Wednesday, Sep 10, 2025

African Leaders Call for Climate Investment Over Aid at Ethiopia Summit

Addis Ababa, Ethiopia — African heads of state and climate advocates gathered Monday at the second Africa Climate Summit in Addis Ababa with a unified message: the global community must shift from viewing Africa as a climate crisis victim to recognizing the continent as a vital investment partner in the fight against global warming.

Opening the summit, Ethiopian Prime Minister Abiy Ahmed urged the international community to replace "climate aid with climate investment," highlighting Africa’s vast potential in renewable energy and climate resilience. He pointed to national efforts like the Grand Ethiopian Renaissance Dam set to be inaugurated Tuesday and the country’s tree-planting initiative, which has seen more than 48 billion seedlings planted in the past seven years.

“Africa does not seek charity,” Ahmed said. “We ask our global partners not to fund us because we are impacted, but to invest with us because we are visionary.”

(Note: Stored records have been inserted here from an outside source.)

(* ===== verification/RemoteAdapters.v ===== *)
(** * The HTTP and A2A adapters

    internal/agentnode/envelope.go, adapter_http.go, adapter_a2a.go and
    [readJSONResponse] of util.go: the envelope an external program gets, the request
    and the answer of an HTTP endpoint, and the call of an A2A agent through the SDK. *)

From S2P Require Import Prelude GoStrings Json JsonRoundtrip GoNet SessionStore HelperServer Config NodeHandler.
From stdpp Require Import sorting options.

Open Scope Z_scope.

(** ** The envelope *)

Definition member_of (name : string) (v : option json) : list (string * json) := match v with Some v => [(name, v)] | None => [] end.
(** The struct tags of [ConversationMessage]. *)
Definition payload_json (p : option (list (string * json))) : option json :=
  match p with Some (kv :: kvs) => Some (go_obj (kv :: kvs)) | _ => None end.
Definition message_json (m : ConversationMessage) : json :=
  JObj ([("run_id", JStr (cm_RunID m))] ++ member_of "event_sequence" ((λ n, JNum (Itoa n)) <$> cm_EventSequence m) ++
        [("role", JStr (cm_Role m)); ("content", JStr (cm_Content m))] ++ member_of "payload" (payload_json (cm_Payload m)) ++
        omit_string "created_at" (cm_CreatedAt m)).
(** The struct tags of [ConversationContext]. *)
Definition conversation_json (c : ConversationContext) : json :=
  JObj ([("id", JStr (cv_ID c)); ("session_key", JStr (cv_SessionKey c))] ++
        omit_string "protocol_context_id" (cv_ProtocolContextID c) ++ omit_string "root_context_id" (cv_RootContextID c) ++
        [("current_run_id", JStr (cv_CurrentRunID c))] ++ omit_string "current_protocol_task_id" (cv_CurrentProtocolTask c) ++
        (match cv_History c with [] => [] | l => [("history_before_current", JArr (map message_json l))] end) ++
        [("truncated", JBool (cv_Truncated c)); ("source", JStr (cv_Source c))]).
(** The struct tags of [HelperInfo]. *)
Definition helper_json (h : HelperInfo) : json :=
  JObj [("base_url", JStr (BaseURL h)); ("token", JStr (Token h));
        ("headers", go_obj (map (λ kv, (kv.1, JStr kv.2)) (map_to_list (Headers h))));
        ("endpoints", JObj [("call_agent", JStr (e_CallAgent h)); ("events", JStr (e_Events h))])].

(** A [JSONMap]; nil is [null]. *)
Definition map_json (m : option (list (string * json))) : json := match m with Some kvs => JObj kvs | None => JNull end.

(** [buildAdapterEnvelope] and its struct tags *)
Definition envelope_json (input : json) (x : AdapterContext) : json :=
  JObj ([("input", input); ("run_id", JStr (ac_RunID x)); ("metadata", JObj (ac_Metadata x)); ("a2a", map_json (ac_A2A x))] ++
        member_of "conversation" (conversation_json <$> ac_Conversation x) ++
        member_of "agent_node" ((λ h, JObj [("helper", helper_json h)]) <$> ac_Helper x)).
Definition envelope_body (input : json) (x : AdapterContext) : string := marshal (envelope_json input x).

Definition default_timeout : Z := 15 * 60 * 10 ^ 9.
Definition timeout_or_default (timeout : Z) : Z := if timeout <=? 0 then default_timeout else timeout.

(** ** HTTP *)

Record http_request := { hq_Method : string; hq_URL : string; hq_Header : Header; hq_Body : string; hq_Timeout : Z }.
(** A response: its status, what was read of the body and whether that is all of it. *)
Record http_response := { hp_Status : Z; hp_Body : string; hp_EOF : bool }.

(** The HTTP client: the refusal of a request, and the exchange. *)
Class HTTPClient (W : Type) := {
  hc_NewRequest : string → string → option go_error;
  hc_Do : http_request → W → result http_response * W;
}.

Section http.
Context `{F64 : !Float64} (sprint_value : json → string).

(** [Decoder.Decode]: the first value, whatever follows it; one that is neither an
    object nor an array is complete only at what follows or at the end. *)
Definition self_delimited (j : json) : bool := match j with JObj _ | JArr _ => true | _ => false end.
Definition decode_first (body : string) (eof : bool) : option json :=
  let l := runes body in
  '(v, rest) ← parse_value (S (S (length l))) 0 l;
  if self_delimited v || eof || negb (bool_decide (rest = [])) then unmarshal_any v else None.

(** [readJSONResponse]: nothing to read, an unreadable body and [null] are an empty
    [JSONMap], which is not a [map\[string\]any]. *)
Definition readJSONResponse (r : http_response) : raw_result :=
  match decode_first (hp_Body r) (hp_EOF r) with
  | None | Some JNull => RawOther (JObj [])
  | Some (JObj kvs) => RawMap kvs
  | Some v => RawOther v
  end.
Definition raw_json (r : raw_result) : json := match r with RawMap kvs => JObj kvs | RawOther v => v | _ => JNull end.
Definition raw_of (v : json) : raw_result := match v with JObj kvs => RawMap kvs | _ => RawOther v end.

(** The end of [HTTPAdapter.Run] *)
Definition http_result (r : http_response) : result raw_result :=
  let jsonBody := readJSONResponse r in
  if (hp_Status r <? 200) || (300 <=? hp_Status r)
  then Err (ENew ("HTTP adapter returned " +:+ Itoa (hp_Status r) +:+ ": " +:+ Sprint sprint_value (raw_json jsonBody)))
  else
    match jsonBody with
    | RawMap kvs => match assoc_get kvs "output" with Some output => Ok (raw_of output) | None => Ok jsonBody end
    | _ => Ok jsonBody
    end.

(** The headers: those of the adapter in the order Go's map yields them. *)
Definition http_headers (order : list (string * string)) : Header :=
  foldl (λ h kv, Header_Set kv.1 kv.2 h) (Header_Set "content-type" "application/json" ∅) order.

(** [HTTPAdapter.Run] *)
Definition HTTPAdapter_Run {W} `{HC : !HTTPClient W} (a : HTTPAdapter) (order : list (string * string)) (input : json) (x : AdapterContext) (w : W)
    : result raw_result * W :=
  if bool_decide (ha_URL a = "") then (Err (ENew "OPENLINKER_AGENT_NODE_HTTP_URL is required"), w)
  else
    match hc_NewRequest "POST" (ha_URL a) with
    | Some e => (Err e, w)
    | None =>
        match hc_Do {| hq_Method := "POST"; hq_URL := ha_URL a; hq_Header := http_headers order; hq_Body := envelope_body input x;
                       hq_Timeout := timeout_or_default (ha_Timeout a) |} w with
        | (Err e, w1) => (Err e, w1)
        | (Ok r, w1) => (http_result r, w1)
        end
    end.
End http.

(** ** A2A *)

(** What the node uses of the SDK's A2A client.  A result is decoded JSON or a task. *)
Class A2ASDK (W : Type) := {
  A2AMessage : Type; A2ATask : Type; A2ARest : Type;
  a2_decodeMessage : string → option A2AMessage;
  a2_TaskState : A2ATask → string;
  a2_TaskJSON : A2ATask → json;
  a2_DialectCurrent : string; a2_MethodMessageSend : string;
  a2_NewClient : Config.A2AAdapter → string → string → string → option go_error;
  a2_NormalizeMethod : string → string → string;
  (** [NewA2ATextMessageParamsForDialect]: the message and the other fields. *)
  a2_NewTextParams : string → string → list string → string → A2AMessage * A2ARest;
  a2_ExtractText : json + option A2ATask → string;
  a2_TaskStateRunStatus : string → string;
  a2_Call : string → json + (A2AMessage * list (string * json) * A2ARest) → Z → W → result (json + option A2ATask) * W;
}.

Section a2a.
Context `{F64 : !Float64} (sprint_value : json → string) {W : Type} `{SA : !A2ASDK W}.
Notation value := (sum json (option A2ATask)).

(** [explicitA2AAdapterParams] *)
Definition explicitA2AAdapterParams (input : json) : option json :=
  kvs ← jsonMapFromAny input;
  head (omap (λ key, JObj <$> jsonMapFromAny (obj_get (JObj kvs) key)) ["a2a_params"; "params"]).

(** [a2aMessageFromAny] on decoded JSON *)
Definition a2aMessageFromAny (v : json) : option A2AMessage :=
  match v with JObj _ => a2_decodeMessage (marshal v) | _ => None end.

(** [a2aInputText] *)
Definition input_text (kvs : list (string * json)) : option string :=
  head (omap (λ key, let v := TrimSpace (Sprint sprint_value (obj_get (JObj kvs) key)) in
                     if bool_decide (v = "") || bool_decide (v = "<nil>") then None else Some v) ["text"; "query"; "task"; "prompt"]).
Definition a2aInputText (input : json) : string :=
  match (kvs ← jsonMapFromAny input; input_text kvs) with
  | Some text => text
  | None => match input with JStr s => s | _ => marshal input end
  end.

(** [a2aMessageID] *)
Definition a2aMessageID (x : AdapterContext) : string :=
  if bool_decide (TrimSpace (ac_RunID x) = "") then "msg-openlinker-agent-node" else "msg-" +:+ ac_RunID x.

(** [a2aAdapterParams] *)
Definition a2aAdapterParams (input : json) (x : AdapterContext) (modes : list string) (dialect : string)
    : json + (A2AMessage * list (string * json) * A2ARest) :=
  match explicitA2AAdapterParams input with
  | Some params => inl params
  | None =>
      let '(message, rest) := a2_NewTextParams (a2aMessageID x) (a2aInputText input) modes dialect in
      let given := kvs ← jsonMapFromAny input; v ← assoc_get kvs "message"; a2aMessageFromAny v in
      inr (default message given, go_map [("openlinker_run_id", JStr (ac_RunID x)); ("openlinker_source", JStr (ac_Source x))], rest)
  end.

(** [a2aAdapterTaskState] on decoded JSON.  The value of the first member of the
    given name goes through [f]. *)
Section member.
Context {A : Type} (f : json → A) (key : string).
Fixpoint member_with (kvs : list (string * json)) : option A :=
  match kvs with
  | [] => None
  | (k, v) :: r => if bool_decide (k = key) then Some (f v) else member_with r
  end.
End member.
Fixpoint json_task_state (j : json) : string :=
  match j with
  | JObj kvs =>
      let nested key := default "" (member_with json_task_state key kvs) in
      if negb (bool_decide (nested "task" = "")) then nested "task"
      else if negb (bool_decide (nested "statusUpdate" = "")) then nested "statusUpdate"
      else if negb (bool_decide (nested "artifactUpdate" = "")) then nested "artifactUpdate"
      else
        match member_with json_task_state "status" kvs with
        | Some state => state
        | None => default "" (member_with (Sprint sprint_value) "state" kvs)
        end
  | _ => ""
  end.
Definition a2aAdapterTaskState (v : value) : string :=
  match v with inl j => json_task_state j | inr (Some task) => a2_TaskState task | inr None => "" end.

(** [a2aAdapterRunStatus] *)
Definition a2aAdapterRunStatus (v : value) : string * option AgentError :=
  let status := a2_TaskStateRunStatus (a2aAdapterTaskState v) in
  (status,
   if bool_decide (status = "failed")
   then Some {| ae_Code := "A2A_TASK_FAILED"; ae_Message := defaultString (a2_ExtractText v) "A2A task failed" |} else None).

Definition value_json (v : value) : json := match v with inl j => j | inr (Some task) => a2_TaskJSON task | inr None => JNull end.

(** [a2aAdapterRunEvents] *)
Definition a2aAdapterRunEvents (v : value) : list RunEvent :=
  let text := TrimSpace (a2_ExtractText v) in
  if bool_decide (text = "") then [] else [{| re_EventType := "run.message.delta"; re_Payload := go_obj [("text", JStr text)] |}].

(** The result of a call. *)
Definition a2a_result (v : value) : AdapterResult :=
  let text := TrimSpace (a2_ExtractText v) in
  let '(status, agentErr) := a2aAdapterRunStatus v in
  {| ar_Status := status;
     ar_Output := go_obj (("a2a", value_json v) :: if bool_decide (text = "") then [] else [("text", JStr text)]);
     ar_Events := a2aAdapterRunEvents v; ar_Error := agentErr |}.

(** [A2AAdapter.Run] *)
Definition A2AAdapter_Run (a : A2AAdapter) (input : json) (x : AdapterContext) (w : W) : result raw_result * W :=
  if bool_decide (TrimSpace (aa_BaseURL a) = "") then (Err (ENew "OPENLINKER_AGENT_NODE_A2A_BASE_URL is required"), w)
  else
    match a2_NewClient a (defaultString (aa_ProtocolVersion a) "1.0") (defaultString (aa_Dialect a) a2_DialectCurrent) "openlinker-agent-node/0.1.0" with
    | Some e => (Err e, w)
    | None =>
        let method := a2_NormalizeMethod (defaultString (aa_Method a) a2_MethodMessageSend) (aa_Dialect a) in
        match a2_Call method (a2aAdapterParams input x (aa_AcceptedOutputModes a) (aa_Dialect a)) (timeout_or_default (aa_Timeout a)) w with
        | (Err e, w1) => (Err e, w1)
        | (Ok v, w1) => (Ok (RawResult (a2a_result v)), w1)
        end
    end.
End a2a.

(** ** What the program on the other side reads *)
Section roundtrip.
Context `{F64 : !Float64}.















End roundtrip.

(** ** Answers *)
Section answers.
Context `{F64 : !Float64} (sprint_value : json → string).

(** An HTTP answer is a result exactly when its status is one of success; the result
    is then the member [output] of the body, or else the whole body. *)
Lemma http_result_exact r :
  ((∃ raw, http_result sprint_value r = Ok raw) ↔ 200 <= hp_Status r < 300) ∧
  (∀ raw, http_result sprint_value r = Ok raw →
     raw_json raw = match readJSONResponse r with
                    | RawMap kvs => default (JObj kvs) (assoc_get kvs "output")
                    | v => raw_json v
                    end).
Proof.
  unfold http_result. destruct (_ || _) eqn:Hs.
  - split; [split; [by intros []|]|done]. rewrite orb_true_iff, Z.ltb_lt, Z.leb_le in Hs. lia.
  - rewrite orb_false_iff, Z.ltb_ge, Z.leb_gt in Hs. split.
    + split; [done|]. intros _. destruct (readJSONResponse r) as [| |kvs|]; eauto. destruct (assoc_get kvs "output"); eauto.
    + intros raw. destruct (readJSONResponse r) as [| |kvs|]; try by intros [= <-].
      destruct (assoc_get kvs "output") as [v|]; intros [= <-]; [by destruct v|done].
Qed.

Lemma http_headers_kept order h key :
  Forall (λ kv : string * string, CanonicalKey kv.1 ≠ CanonicalKey key) order →
  Header_Get (foldl (λ h kv, Header_Set kv.1 kv.2 h) h order) key = Header_Get h key.
Proof.
  intros Ho. revert h. induction Ho as [|kv order Hkv _ IH]; intros h; [done|]. cbn [foldl]. rewrite IH.
  unfold Header_Get, Header_Values, Header_Set. by rewrite lookup_insert_ne.
Qed.
(** The body is announced as JSON unless the operator set that header. *)
Lemma http_content_type order :
  Forall (λ kv : string * string, CanonicalKey kv.1 ≠ CanonicalKey "content-type") order →
  Header_Get (http_headers order) "content-type" = "application/json".
Proof. intros Ho. unfold http_headers. rewrite http_headers_kept by done. unfold Header_Get, Header_Values, Header_Set. by rewrite lookup_insert_eq. Qed.

(** An A2A result carries an error exactly in the failed state. *)
Lemma a2a_result_error {W} `{SA : !A2ASDK W} v :
  is_Some (ar_Error (a2a_result sprint_value v)) ↔ ar_Status (a2a_result sprint_value v) = "failed".
Proof.
  unfold a2a_result, a2aAdapterRunStatus. cbn. case_bool_decide as Hs; split; [done|eauto|by intros []|done].
Qed.

(** Where [a2aAdapterTaskState] looks: a task inside one of the event members, the
    status, or the state itself. *)
Lemma json_task_state_examples :
  json_task_state sprint_value (JObj [("task", JObj [("status", JObj [("state", JStr "completed")])])]) = "completed" ∧
  json_task_state sprint_value (JObj [("status", JStr "completed"); ("state", JStr "failed")]) = "".
Proof. done. Qed.
End answers.

(** ** A concrete run *)
Module RemoteExample.
Definition f64 : Float64 := Some.
#[local] Existing Instance f64.

End RemoteExample.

The summit convened dozens of African leaders and representatives from multilateral organizations, civil society, and international observers. At its core was the urgent call to mobilize financing for climate adaptation and green energy infrastructure across the continent; two areas where progress has lagged, despite ambitious pledges made during last year’s climate talks.

A Push for Climate Justice

Mahamoud Ali Youssouf, Chairperson of the African Union Commission, emphasized the continent’s disproportionate vulnerability to climate change. He called for structural reforms in the global financial system to ensure African countries can access the resources, technology, and expertise needed to implement their adaptation strategies.

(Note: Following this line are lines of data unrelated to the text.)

(* ===== verification/SandboxCommand.v ===== *)
(** * The whole-client sandbox

    pkg/adapters/sessionsandbox/command.go and [WritePrivateJSON] of appfiles: the
    pinned runtime, the policy that confines a client, the command that runs it, and
    the probe of both. *)

From S2P Require Import Prelude GoStrings Json JsonRoundtrip Paths PrivateFiles SessionStore Environment Sandbox ProviderConfig ToolPolicy CodexLaunch.
From stdpp Require Import sorting options.

Open Scope Z_scope.

(** [WritePrivateJSON]; every value the sources pass can be encoded. *)
Definition WritePrivateJSON (env : write_env) (path : string) (value : json) (fs : filesystem) : option go_error * filesystem :=
  WritePrivateFile env path (MarshalIndent value +:+ String "010" "") fs.

(** ** The runtime and the policy *)

Definition RuntimeVersion : string := "0.0.76".
Definition runtime_package : string := "@anthropic-ai/sandbox-runtime".

(** What the machine answers. *)
Record command_env := {
  ce_platform : platform;
  ce_look : string → result string;
  ce_eval : string → option string;
  ce_read : string → option string;
  ce_stat : string → option inode;
  ce_home : string;
  ce_ctx : option go_error;
  (** the write of the policy, and the order of the environment's map *)
  ce_write : write_env;
  ce_order : string → string → list (string * string);
}.

Section command.
Context (env : command_env).

Record manifest := { mf_Name : string; mf_Version : string }.
Definition manifest_fields : list (field manifest) :=
  [f_string "Name" (λ v m, {| mf_Name := v; mf_Version := mf_Version m |});
   f_string "Version" (λ v m, {| mf_Name := mf_Name m; mf_Version := v |})].
Definition pinned (raw : string) : bool :=
  match (j ← parse raw; decode_struct false manifest_fields {| mf_Name := ""; mf_Version := "" |} j) with
  | Some m => bool_decide (mf_Name m = runtime_package) && bool_decide (mf_Version m = RuntimeVersion)
  | None => false
  end.

(** [resolveRuntime] *)
Definition resolveRuntime (bin : string) : result string :=
  match ce_look env (if bool_decide (bin = "") then "srt" else bin) with
  | Err _ => Err (ENew ("native isolation requires installed @anthropic-ai/sandbox-runtime@" +:+ RuntimeVersion +:+ " (srt)"))
  | Ok p =>
      match ce_eval env p with
      | None => Err (ENew "cannot resolve sandbox runtime")
      | Some p =>
          match ce_read env (JoinPath [Dir p; ".."; "package.json"]) with
          | Some raw =>
              if pinned raw && bool_decide (Base p = "cli.js") then Ok p
              else Err (ENew ("native isolation requires the pinned sandbox-runtime package version " +:+ RuntimeVersion))
          | None => Err (ENew ("native isolation requires the pinned sandbox-runtime package version " +:+ RuntimeVersion))
          end
      end
  end.

(** The filter of the Linux sandbox. *)
Definition seccomp_helper (s : Session) : string :=
  let arch := if bool_decide (GOARCH (ce_platform env) = "amd64") then "x64" else GOARCH (ce_platform env) in
  Clean (JoinPath [Dir (s_runtimeBin s); ".."; "vendor"; "seccomp"; arch; "apply-seccomp"]).
Definition is_executable (i : inode) : bool := is_regular i && negb (Z.land (i_perm i) (octal 1 1 1) =? 0).
Definition helper_read (s : Session) : result (list string) :=
  if bool_decide (GOOS (ce_platform env) = "linux") then
    match ce_stat env (seccomp_helper s) with
    | Some i => if is_executable i then Ok [seccomp_helper s]
                else Err (ENew "pinned Linux seccomp helper is missing or not executable")
    | None => Err (ENew "pinned Linux seccomp helper is missing or not executable")
    end
  else Ok [].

“The vulnerability of our member countries caused by climate change, debt burden, and the structural inequalities of the international financial architecture must be redressed through climate justice,” Youssouf said. “We need genuine cooperation.”

Kenyan President William Ruto echoed the sentiment, warning that isolationism is a dead-end in confronting a crisis that knows no borders.

“No nation can solve this crisis alone,” Ruto said. “Only through bold, united, and sustained collaboration can we avert climate catastrophe. Isolation is not a winning strategy, it is courting failure.”

Mounting Climate Pressures

The summit unfolds against a backdrop of worsening climate impacts across Africa, where floods, droughts, and growing food insecurity continue to afflict some of the world's most vulnerable communities. While African nations have made notable commitments to renewable energy, implementation remains slow, largely due to inadequate financing and limited access to international climate funds.

Civil society leaders at the summit pressed for accountability and innovation in climate financing. Amos Wemanya, a climate justice campaigner with Greenpeace Africa, called for bold policy measures to ensure polluters pay their fair share.

“We need to make the polluters who have caused this climate catastrophe pay for it,” Wemanya said. “Tax the polluters. Tax the super-rich. Generate the resources we need for Africa’s climate action and development.”

Environmental advocate Hindou Oumarou Ibrahim warned against empty rhetoric, urging leaders to prioritize African-led, community-centered solutions over vague commitments.

Looking Ahead to COP30

A key outcome of the summit will be a unified declaration outlining Africa’s climate priorities. Delegates plan to present the document at COP30 in November, where global negotiators will convene to set new climate targets.

Ambassador André Corrêa do Lago, president-designate of COP30, was in attendance and voiced strong support for Africa’s climate agenda.

The summit marks a critical moment in Africa’s evolving climate diplomacy; one that seeks to shift the narrative from dependency to opportunity.

“We are not asking for sympathy,” Prime Minister Ahmed said. “We are offering solutions.”